Where this leaves CUDA is uncertain. Worse, patterns emerge that don’t quite make sense. CUDA’s distinction between cuda arrays and linear textures looks a lot like DX10’s distinction between true textures and texture buffers. Then are 1D linear textures the same thing, underneath, as cuda constants? In Apdx A, The Guide conspicuously only specifies the “cache working set for one-dimensional textures,” which turns out the same size as for constants. Yet what about two-dimensional textures? Do they have a separate cache? Did they used to, but now it’s called shared memory?

A lot of questions, yet what seems certain is that NVIDIA is not too concerned with clarifying the situation. In fact, it seems they don’t like the whole confusing business of textures and constants to start with (but who can blame them). We’ll almost certainly not see the intricate heirarchy of resources and storage classes that DX sets up, but will we at least be able to make practical use of all those memory classes that aren’t either global, local, or shared?

I do come away with the feeling that all this could be made much more sane if the concepts were all refactored.

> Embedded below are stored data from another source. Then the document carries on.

(** * Usage-statistics persistence: the file plugin and its start-up glue

    A shallow embedding of [internal/usage/file_plugin.go] (the
    [FileUsagePlugin]: [NewFileUsagePlugin], [Start], [Stop], [run], [Save],
    [Load], [resolvePath]) and of the plugin set-up in [StartService].

    Go strings are byte strings: they are [string] here, one [ascii] per
    byte.  The functions the plugin takes from Go's packages [strings],
    [path/filepath] and [time] come first, then the operating system, the
    store and the codec it works with, then the plugin itself; the
    properties follow. *)

From Stdlib Require Import ZArith String Ascii List Bool Lia Floats Uint63.
From stdpp Require Import base option gmap strings.
Import ListNotations.

Local Open Scope string_scope.
Local Open Scope Z_scope.

(** ** Package [strings] *)

Module strings.

(** [strings.HasPrefix(s, prefix)] *)
Fixpoint HasPrefix (s prefix : string) {struct prefix} : bool :=
  match prefix, s with
  | EmptyString, _ => true
  | String c p, String d t => if Ascii.eqb c d then HasPrefix t p else false
  | String _ _, EmptyString => false
  end.

Fixpoint drop (n : nat) (s : string) : string :=
  match n, s with
  | O, _ => s
  | S n', String _ t => drop n' t
  | S _, EmptyString => EmptyString
  end.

Can’t we just declare a resource and say whether/where we want it cached, on what level is it shared (thread, block, kernel), and whether to turn on filtering? Every permutation doesn’t need its own name.

constant is comparable to what is called ‘shader parameters’ in the programmable graphics pipeline (also known as uniforms, or even, shader constants). At least for DirectX9 and OpenGL. I have never looked at DX10 so I don’t know what they call it.

My point was that things changed 360 degrees from directx9, so why the comparison?

My guess is NV exposed the true thing in CUDA and just emulated DX10 constant buffer.

I just tested to find const buffer writing is actually supported in CUDA. Just get the address on host and pass it to a kernel as a global pointer. The write indeed succeeded and next pass got the written value. I used driver API.

Constant cache also doesn’t feel like texture cache, since divergent access at continuous address degrades performance.

Because the comparison is obvious. It makes just as little sense to compare CUDA to DX9 as to DX10. It’s even possible that some CUDA features are not exposed in any graphics APIs at all.